- Interactive map of Lake Wateree State Park
- Nearest city: Ridgeway, South Carolina
- Coordinates: 34°26′11″N 80°51′51″W﻿ / ﻿34.4362892°N 80.8640699°W
- Area: 238 acres (1 km^{2})
- Created: 1984
- Camp sites: Paved tent and RV sites
- Hiking trails: 2 mile Desportes Island Nature Trail
- Website: Lake Wateree State Park

= Lake Wateree State Park =

State park in Ridgeway, South Carolina

Lake Wateree State Park is a state park located in Winnsboro, South Carolina. The state park is located on Desportes Island on Lake Wateree, 17 miles from Winnsboro, SC and 14 miles from Ridgeway, SC. The 238 acre site was acquired by the state in 1984 and offers 100 camping sites, picnic pads, an on-site tackle shop with boat refueling, and a 2-mile-long nature trail.

The park offers the free Tackle Loaner Program, coordinated by SCDNR, and kayak rentals. Both of these can be done at the park's tackle shop. Also available are a playground, a swing set, disc golf goals, a soccer field, five picnic pads (four of which are reservable, two ADA-compliant), and three lake-front swings.
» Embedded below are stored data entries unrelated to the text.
Section Ops.
Context `{hasher : Hasher} {S : Type} `{ops : !ObjectStore S} `{crypto : Crypto} `{fm : !FacetMergers S} (fuel : nat).
Abbreviation Loom := (Loom (S := S)).
Implicit Types (l : Loom) (ns path name rev : bytes).

(** ** Lifting *)

Definition m_auth (check : Access -> res ()) : M Loom () := m_read (fun l => check (access l)).
Definition m_reg {A} (f : Registry -> res A) : M Loom A := m_read (fun l => f (registry l)).
Definition m_refs (f : Registry -> res Registry) : M Loom () := fun l =>
  match f (registry l) with Ok r => Some (Ok (), set_registry l r) | Err e => Some (Err e, l) end.

Definition set_store l (s : S) : Loom := set_contents l (mkContents s (content (contents l))).

(** A walk over the objects of the store. *)
Definition m_look {A} (f : S -> option (res A)) : M Loom A := fun l => m_run (f (c_store (contents l))) l.
Definition m_put (f : S -> option (res (Digest * S))) : M Loom Digest := fun l =>
  match f (c_store (contents l)) with
  | Some (Ok (d, s)) => Some (Ok d, set_store l s)
  | Some (Err e) => Some (Err e, l)
  | None => None
  end.

(** ** Protected refs *)

Definition validate_protected_ref_name (ref_name : bytes) : res () :=
  match split_once ref_name with
  | None => Err InvalidArgument
  | Some (kind, name) =>
      if negb (bool_decide (kind = str "branch")) && negb (bool_decide (kind = str "tag")) then Err InvalidArgument
      else validate_ref_name name
  end.

Definition set_protected_ref_policy ns (ref_name : bytes) (policy : ProtectedRefPolicy) : M Loom () :=
  _ ⟸ m_lift (validate_protected_ref_name ref_name);
  _ ⟸ m_auth (fun a => authorize_ref a ns ref_name Admin);
  m_modify (fun l => set_protected_refs l (<[(ns, ref_name) := policy]> (protected_refs l))).

Definition remove_protected_ref_policy ns (ref_name : bytes) : M Loom bool :=
  _ ⟸ m_lift (validate_protected_ref_name ref_name);
  _ ⟸ m_auth (fun a => authorize_ref a ns ref_name Admin);
  p ⟸ m_gets (fun l => protected_refs l !! (ns, ref_name));
  _ ⟸ m_modify (fun l => set_protected_refs l (delete (ns, ref_name) (protected_refs l)));
  m_ret (bool_decide (is_Some p)).

Definition protected_ref_policy ns (ref_name : bytes) : M Loom (option ProtectedRefPolicy) :=
  _ ⟸ m_lift (validate_protected_ref_name ref_name);
  _ ⟸ m_auth (fun a => authorize_ref a ns ref_name Read);
  m_gets (fun l => protected_refs l !! (ns, ref_name)).

(** In the order of the ref names. *)
Definition protected_ref_policies ns : M Loom (list (bytes * ProtectedRefPolicy)) :=
  _ ⟸ m_auth (fun a => authorize a ns FacetKind.Vcs Read);
  m_gets (fun l => sort_by fst (omap (fun e => if bool_decide (e.1.1 = ns) then Some (e.1.2, e.2) else None) (map_to_list (protected_refs l)))).

(** [old != new] compares the bytes of the digests. *)
Definition evaluate_protected_ref_update ns (ref_name : bytes) (old new : option Digest) : M Loom () :=
  policy ⟸ m_gets (fun l => protected_refs l !! (ns, ref_name));
  match policy with
  | None => m_ret ()
  | Some p =>
      _ ⟸ m_guard (bool_decide (new = None) && (fast_forward_only p || retention_lock p || governance_lock p)) PermissionDenied;
      _ ⟸ match old, new with
           | Some o, Some n =>
               if fast_forward_only p && negb (bool_decide (dbytes o = dbytes n)) then
                 anc ⟸ m_look (fun s => is_ancestor fuel s o n);
                 m_guard (negb anc) PermissionDenied
               else m_ret ()
           | _, _ => m_ret ()
           end;
      m_guard (signed_commits_required p || signed_ref_advance_required p || (0 <? required_review_count p)) PermissionDenied
  end.

Definition authorize_branch_update ns (ref_name : bytes) (old : option Digest) (new : Digest) : M Loom () :=
  _ ⟸ evaluate_protected_ref_update ns ref_name old (Some new);
  match old with
  | Some o =>
      anc ⟸ m_look (fun s => is_ancestor fuel s o new);
      if (anc : bool) then m_ret () else m_auth (fun a => authorize a ns FacetKind.Vcs Admin)
  | None => m_ret ()
  end.

(** ** Commits *)

(** The tree of a snapshot and the commit over it. *)
Definition snapshot (files : WorkTree) (dirs : gset bytes) (parents : list Digest) (author : bytes) (timestamp_ms : N) (message : bytes) : M Loom Digest :=
  root ⟸ m_put (fun s => build_subtree fuel s files dirs []);
  m_put (fun s => Some (put_object s (OCommit (mkCommit root parents author timestamp_ms message ∅)))).

Definition head_tip ns : M Loom (bytes * option Digest) :=
  head ⟸ m_reg (fun r => head_branch r ns);
  tip ⟸ m_reg (fun r => branch_tip r ns head);
  m_ret (head, tip).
There are many different species of wildlife you may encounter on your visit. The most common are eastern gray squirrel, whitetail deer, bald eagle, osprey, and various freshwater fish (Blue catfish, largemouth bass, striped bass, and black crappie are the most common catch).
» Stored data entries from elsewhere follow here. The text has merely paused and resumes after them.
(* ===== verification/EngineRefs.v ===== *)
(** * What file operations leave alone

    No file, handle or directory operation changes the refs of a workspace, the policies of refs or a merge in
    progress, and the store keeps its objects. *)

From S2P Require Import Prelude Codec Types Workspace Object Store Acl ProllyTree VcsTree VcsContent Registry Effect Engine EngineFiles EngineFs EngineVcs EngineVcsProps Posix EnginePosix FileRefine FileClaims ObjectProps Prolly VcsTreeProps VcsPath VcsHistory VcsEdit Identity.

Module EngineFrames.
Import Error Digest Store Acl VcsTree VcsContent Registry Effect Engine EngineFiles EngineFs EngineVcs EngineVcsProps FileClaims.

Section Frames.
Context `{hasher : Hasher} {S : Type} `{ops : !ObjectStore S} {U : bytes -> Prop} {ok : S -> Prop} `{laws : !StoreLaws S U ok}.
Abbreviation Loom := (Loom (S := S)).
Implicit Types (l : Loom) (ns path : bytes).

Record same_refs l l' : Prop := {
  sr_registry : registry l' = registry l;
  sr_protected : protected_refs l' = protected_refs l;
  sr_merges : merge_state l' = merge_state l;
  sr_index : index l' = index l;
  sr_access : access l' = access l;
  sr_store : ProllyTree.extends (store_of l) (store_of l');
}.

#[global] Instance same_refs_preorder : PreOrder same_refs.
Proof. split; [by split|]. intros l1 l2 l3 [] []. split; try congruence. by etrans. Qed.

Lemma grows_same l l' : grows l l' -> same_refs l l'.
Proof. intros [E Hs]. rewrite E. by split. Qed.

Lemma store_same b : keeps same_refs (m_store_content b).
Proof. eapply keeps_weaken; [apply grows_same|apply keeps_store]. Qed.
Lemma edit_same plan : keeps same_refs (m_edit_content plan).
Proof. eapply keeps_weaken; [apply grows_same|apply keeps_edit]. Qed.
Lemma read_range_same addr offset len : keeps same_refs (m_read_range addr offset len).
Proof. intros l r l'. unfold m_read_range, m_run. destruct (content_read_range _ _ _ _); [by intros [= _ <-]|done]. Qed.
Lemma apply_same id addr size : keeps same_refs (apply_inode_content id addr size).
Proof.
  intros l r l'. unfold apply_inode_content. destruct (inodes (opens l) !! id) as [ino|]; [|by intros [= _ <-]].
  destruct (i_path ino); intros [= _ <-]; by split.
Qed.
Lemma alloc_inode_same ino linked : keeps same_refs (alloc_inode ino linked).
Proof. intros l r l' [= _ <-]. by split. Qed.
Lemma alloc_handle_same h : keeps same_refs (alloc_handle h).
Proof. intros l r l' [= _ <-]. by split. Qed.
Hint Resolve store_same edit_same read_range_same apply_same alloc_inode_same alloc_handle_same : frame.

Lemma put_slot_same l ns path addr size mode : same_refs l (put_file_slot l ns path addr size mode).
Proof. unfold put_file_slot. destruct (path_to_inode _ !! _) as [id|]; [destruct (inodes _ !! _)|]; by split. Qed.
Lemma unlink_same l ns path : same_refs l (EngineFiles.unlink l ns path).
Proof.
  unfold EngineFiles.unlink, remove_work. destruct (path_to_inode _ !! _) as [id|]; [destruct (inodes _ !! _)|]; cbn; destruct (work l !! ns); by split.
Qed.
Lemma cursor_same h f : keeps same_refs (move_cursor h f).
Proof. apply keeps_modify. intros l. cbv zeta. destruct (handles (opens l) !! h); by split. Qed.
Hint Resolve put_slot_same unlink_same cursor_same : frame.

Ltac files := unfold auth_path, auth_facet; keep; try (intros; solve [eauto with frame]); try (by split).

Lemma open_inode_same ns path m : keeps same_refs (open_inode ns path m).
Proof.
  intros l r l'. unfold open_inode. destruct (path_to_inode _ !! _) as [id|].
  - destruct (inodes _ !! _); intros [= _ <-]; by split.
  - revert l r l'. change (keeps same_refs (slot ⟸ m_read (fun l => file_slot l ns path);
       match slot with
       | Some (addr, mode) =>
           size ⟸ m_read (fun l => content_size (contents l) addr);
           alloc_inode (mkInode ns (Some path) addr size mode 1) (Some (ns, path))
       | None =>
           _ ⟸ m_guard (negb (creates m)) NotFound;
           _ ⟸ m_read (fun l => if negb (parent_exists (dirs l) ns path) then Err NotFound else Ok ());
           empty ⟸ m_store_content [];
           id ⟸ alloc_inode (mkInode ns (Some path) empty 0 DEFAULT_FILE_MODE 1) (Some (ns, path));
           _ ⟸ m_modify (fun l => put_work l ns path (SFile (mkStagedFile empty DEFAULT_FILE_MODE)));
           m_ret id
       end)). files.
Qed.
Hint Resolve open_inode_same : frame.

Lemma checked_same h okm right : keeps same_refs (checked_handle h okm right).
Proof. unfold checked_handle, handle_of, authorize_handle, handle_inode. files. Qed.
Lemma edit_inode_same id plan : keeps same_refs (edit_inode id plan).
Proof. unfold edit_inode. files. Qed.
Lemma edit_file_same ns path plan : keeps same_refs (edit_file ns path plan).
Proof. unfold edit_file, edit_source. files. Qed.
Lemma write_norm_same ns path b m : keeps same_refs (write_file_norm ns path b m).
Proof. unfold write_file_norm. files. Qed.
Lemma write_same ns path b m : keeps same_refs (write_file ns path b m).
Proof. unfold write_file, write_file_norm. files. Qed.
Lemma read_same ns path : keeps same_refs (read_file ns path).
Proof. unfold read_file, read_file_norm. files. Qed.
Lemma remove_same ns path : keeps same_refs (remove_file ns path).
Proof. unfold remove_file, remove_file_norm. files. Qed.
Hint Resolve checked_same edit_inode_same edit_file_same write_norm_same write_same read_same remove_same : frame.

Lemma copy_same ns p q r : keeps same_refs (copy_path ns p q r).
Proof. unfold copy_path. cbn [fl_write_file fl_read_file engine_layer fl_set_dirs]. cbv zeta. files. Qed.
Hint Resolve copy_same : frame.

Lemma file_step_same op : keeps same_refs (engine_step op).
Proof.
  destruct op; cbn [engine_step]; unfold returning; (apply keeps_bind; [exact _| |intros ?; keep]).
  all: unfold write_file_reserved, append_file, read_file_reserved, read_file_norm, remove_file_reserved, remove_file_norm, EngineFiles.symlink, read_link, read_at,
    write_at, truncate_file, file_open, file_read, file_read_at, file_write, file_write_at, file_truncate, file_flush, EngineFiles.file_stat, file_close, handle_of,
    exists_path, stat, list_directory, create_directory, create_directory_reserved, create_directory_norm, remove_directory, move_path, walk.
  all: cbn [fl_write_file fl_read_file fl_remove_file engine_layer fl_set_dirs]; cbv zeta; files.
Qed.
End Frames.

End EngineFrames.

(** * Version control on the engine: protected branches

    Runs of version-control operations. A branch with the fast-forward-only policy is never deleted and
    only moves to commits from which its tip is reached through parents. *)

Module EngineRefs.
Import Error Digest Object Store Acl VcsTree VcsTreeProps VcsPath VcsHistory VcsContent VcsEdit Registry Identity Effect Engine EngineFiles EngineFs EngineVcs EngineVcsProps FileClaims EngineFrames.

(** ** Reaching a commit *)

Section Descent.
Context `{hasher : Hasher} {S : Type} `{ops : !ObjectStore S} {U : bytes -> Prop} {ok : S -> Prop} `{laws : !StoreLaws S U ok}.
Implicit Types (s : S) (d : Digest).

(** A parent of a commit of the store, by the bytes of their digests. *)
Definition links s (x p : bytes) : Prop := exists d c, dbytes d = x /\ get_commit s d = Ok c /\ p ∈ map dbytes (c_parents c).

(** [old] is reached from [new] through parents. *)
Definition descends s (new old : Digest) : Prop := rtc (links s) (dbytes new) (dbytes old).

Lemma get_commit_mono s s' d c : ProllyTree.extends s s' -> get_commit s d = Ok c -> get_commit s' d = Ok c.
Proof. intros He. unfold get_commit. intros (o & Ho & H)%bind_Ok. by rewrite (get_object_mono _ _ _ _ He Ho). Qed.

Lemma descends_mono s s' new old : ProllyTree.extends s s' -> descends s new old -> descends s' new old.
Proof.
  intros He. apply rtc_subrel. intros x p (d & c & Hd & Hc & Hp). exists d, c. split_and!; [done| |done]. by eapply get_commit_mono.
Qed.

Lemma walk_sound fuel s queue seen X :
  ancestors_walk fuel s queue seen = Some (Ok X) -> forall x, x ∈ X -> x ∈ seen \/ exists d, d ∈ queue /\ rtc (links s) (dbytes d) x.
Proof.
  revert queue seen. induction fuel as [|fuel IH]; intros [|d queue] seen; cbn [ancestors_walk]; try done; try (intros [= <-] x Hx; by left).
  case_bool_decide as Hd.
  - intros H x Hx. destruct (IH _ _ H x Hx) as [?|(e & He & Hr)]; [by left|]. right. exists e. split; [by right|done].
  - intros (c & Hc & H)%run_bind_Ok x Hx. injection Hc as Hc. destruct (IH _ _ H x Hx) as [Hin|(e & He & Hr)].
    + apply elem_of_union in Hin as [->%elem_of_singleton|Hin]; [|by left]. right. exists d. split; [by left|]. apply rtc_refl.
    + right. apply elem_of_app in He as [He|He]; [exists e; split; [by right|done]|]. exists d. split; [by left|].
      eapply rtc_l; [|exact Hr]. exists d, c. split_and!; [done..|]. by apply list_elem_of_fmap_2.
Qed.

Lemma is_ancestor_descends fuel s a d : is_ancestor fuel s a d = Some (Ok true) -> descends s d a.
Proof.
  unfold is_ancestor, ancestors. intros (X & Hw & [= Hx])%run_bind_Ok. apply bool_decide_eq_true in Hx.
  destruct (walk_sound _ _ _ _ _ Hw _ Hx) as [?|(e & He & Hr)]; [set_solver|]. by apply list_elem_of_singleton in He as ->.
Qed.
End Descent.

(** ** Protected branches *)

(** ** Calls *)

Inductive VcsOp : Type :=
| VFile (op : FsOp)
| VCommit (ns author message : bytes) (ts : N)
| VCommitStaged (ns author message : bytes) (ts : N)
| VStage (ns : bytes) (paths : list bytes)
| VStageAll (ns : bytes)
| VUnstage (ns : bytes) (paths : list bytes)
| VStatus (ns : bytes)
| VCheckout (ns : bytes) (c : Digest)
| VCheckoutBranch (ns name : bytes)
| VRestoreFile (ns rev path : bytes)
| VRestorePath (ns rev prefix : bytes)
| VBranch (ns name : bytes)
| VBranchDelete (ns name : bytes)
| VTagCreate (ns name rev tagger message : bytes) (ts : N)
| VTagDelete (ns name : bytes)
| VTagRename (ns old new : bytes)
| VSetPolicy (ns ref : bytes) (p : ProtectedRefPolicy)
| VRemovePolicy (ns ref : bytes)
| VMerge (ns from author : bytes) (ts : N) (cell : bool)
| VMergeResolve (ns path : bytes) (r : ConflictResolution)
| VMergeAbort (ns : bytes)
| VMergeContinue (ns author : bytes) (ts : N)
| VCherryPick (ns : bytes) (cs : list Digest) (ts : N) (dry : bool)
| VRevert (ns : bytes) (cs : list Digest) (author : bytes) (ts : N) (dry : bool)
| VRebase (ns onto : bytes) (ts : N) (dry : bool)
| VSquash (ns onto author message : bytes) (ts : N).

Section Calls.
Context `{hasher : Hasher} {S : Type} `{ops : !ObjectStore S} `{crypto : Crypto} `{fm : !FacetMergers S}.
Abbreviation Loom := (Loom (S := S)).

(** [m], its result dropped. *)
Definition void {A} (m : M Loom A) : M Loom () := _ ⟸ m; m_ret ().

Definition vcs_step (fuel : nat) (op : VcsOp) : M Loom () :=
  match op with
  | VFile op => void (engine_step op)
  | VCommit ns a m ts => void (commit fuel ns a m ts)
  | VCommitStaged ns a m ts => void (commit_staged fuel ns a m ts)
  | VStage ns ps => stage ns ps
  | VStageAll ns => stage_all ns
  | VUnstage ns ps => unstage fuel ns ps
  | VStatus ns => void (status fuel ns)
  | VCheckout ns c => checkout_commit fuel ns c
  | VCheckoutBranch ns n => checkout_branch fuel ns n
  | VRestoreFile ns r p => restore_file fuel ns r p
  | VRestorePath ns r p => restore_path fuel ns r p
  | VBranch ns n => branch fuel ns n
  | VBranchDelete ns n => EngineVcs.branch_delete fuel ns n
  | VTagCreate ns n r t m ts => void (EngineVcs.tag_create fuel ns n r t m ts)
  | VTagDelete ns n => EngineVcs.tag_delete fuel ns n
  | VTagRename ns o n => EngineVcs.tag_rename fuel ns o n
  | VSetPolicy ns r p => set_protected_ref_policy ns r p
  | VRemovePolicy ns r => void (remove_protected_ref_policy ns r)
  | VMerge ns f a ts c => void (if c then merge_cell_level fuel ns f a ts else merge fuel ns f a ts)
  | VMergeResolve ns p r => merge_resolve ns p r
  | VMergeAbort ns => merge_abort ns
  | VMergeContinue ns a ts => void (merge_continue fuel ns a ts)
  | VCherryPick ns cs ts d => void (cherry_pick fuel ns cs ts d)
  | VRevert ns cs a ts d => void (revert fuel ns cs a ts d)
  | VRebase ns o ts d => void (rebase fuel ns o ts d)
  | VSquash ns o a m ts => void (squash fuel ns o a m ts)
  end.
The park's 100 campsites are divided between their two campgrounds- Riverside and Taylor Creek.

Riverside, the original campground built in 1984 with the rest of the park, offers 72 sites (1-72) with 14 of them on the waterfront. This campground offers 20-amp and 30-amp electrical service, water hookup, along with a dump station outside of the campground for your black and grey waste. There are two restroom facilities located in the interior of the campground loop.
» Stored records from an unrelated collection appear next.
(* ===== verification/EngineCommit.v ===== *)
(** * Version control on the engine: commits

    A commit of a working tree succeeds where its caller has the rights, moves the current branch to a commit
    with the old tip as its parent, and holds the working tree: a checkout at any later time restores it. *)

From S2P Require Import Prelude Codec Types Workspace Object ObjectProps Store Acl Prolly ProllyTree VcsTree VcsTreeProps VcsPath VcsShard VcsHistory VcsContent VcsEdit Registry Identity Effect Engine EngineFiles EngineFs EngineVcs EngineVcsProps.

Module EngineCommit.
Import Error Digest Object ObjectProps Store Acl VcsTree VcsTreeProps VcsPath VcsWrite VcsHistory VcsHistoryProps VcsContent VcsEdit Registry Identity Effect Engine EngineFiles EngineFs EngineVcs EngineVcsProps.

Section Snapshots.
Context `{hasher : Hasher} {S : Type} `{ops : !ObjectStore S} {U : bytes -> Prop} {ok : S -> Prop} `{laws : !StoreLaws S U ok}.
Context (fuel : nat).
Abbreviation Loom := (Loom (S := S)).
Implicit Types (l : Loom) (s : S) (H : gmap bytes (list bytes)).

(** ** Snapshots *)

(** The objects of a snapshot in a store with the digests of [a]. *)
Definition snapshot_writes (a : Algo) files dirs parents author ts message : list bytes :=
  match build_subtree (ops := log_store a) fuel [] files dirs [] with
  | Some (Ok (root, w)) => match canonical (OCommit (mkCommit root parents author ts message ∅)) with Ok b => w ++ [b] | Err _ => w end
  | _ => []
  end.

(** [d] is a commit of [s] over the tree, with these parents. *)
Record snapshotted s (d : Digest) (files : WorkTree) (dirs : gset bytes) (parents : list Digest) author ts message : Prop := {
  sn_commit : exists root, forall d', d' ≡ d -> get_commit s d' = Ok (mkCommit root (map retag parents) author ts message ∅);
  sn_tree d' : d' ≡ d -> flatten_commit fuel s d' = Some (Ok (retag_staged <$> files, closed_dirs files dirs));
}.

(** Texts and a time that the format can hold. *)
Record wf_meta (parents : list Digest) (author message : bytes) (ts : N) : Prop := {
  wm_parents : Forall wf_digest parents;
  wm_count : Codec.len parents <= u64_max;
  wm_author : wf_text author;
  wm_message : wf_text message;
  wm_time : ts <= u64_max;
}.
Taylor Creek, the newest of the two campgrounds, was opened in 2020. It boasts the remaining 28 sites (73-100), and offers 20-amp, 30-amp, and 50-amp electrical service, water supply, and sewer connections. There is one restroom facility located in the campground.

The park hosts a few programs throughout the year, from guided hikes to educational programs. The two biggest programs are the annual Creepy Campout, typically held the last Saturday in October in celebration of Halloween, and the annual Easter event, held the Saturday before Easter.

The park was formerly known as Lake Wateree State Recreation Area.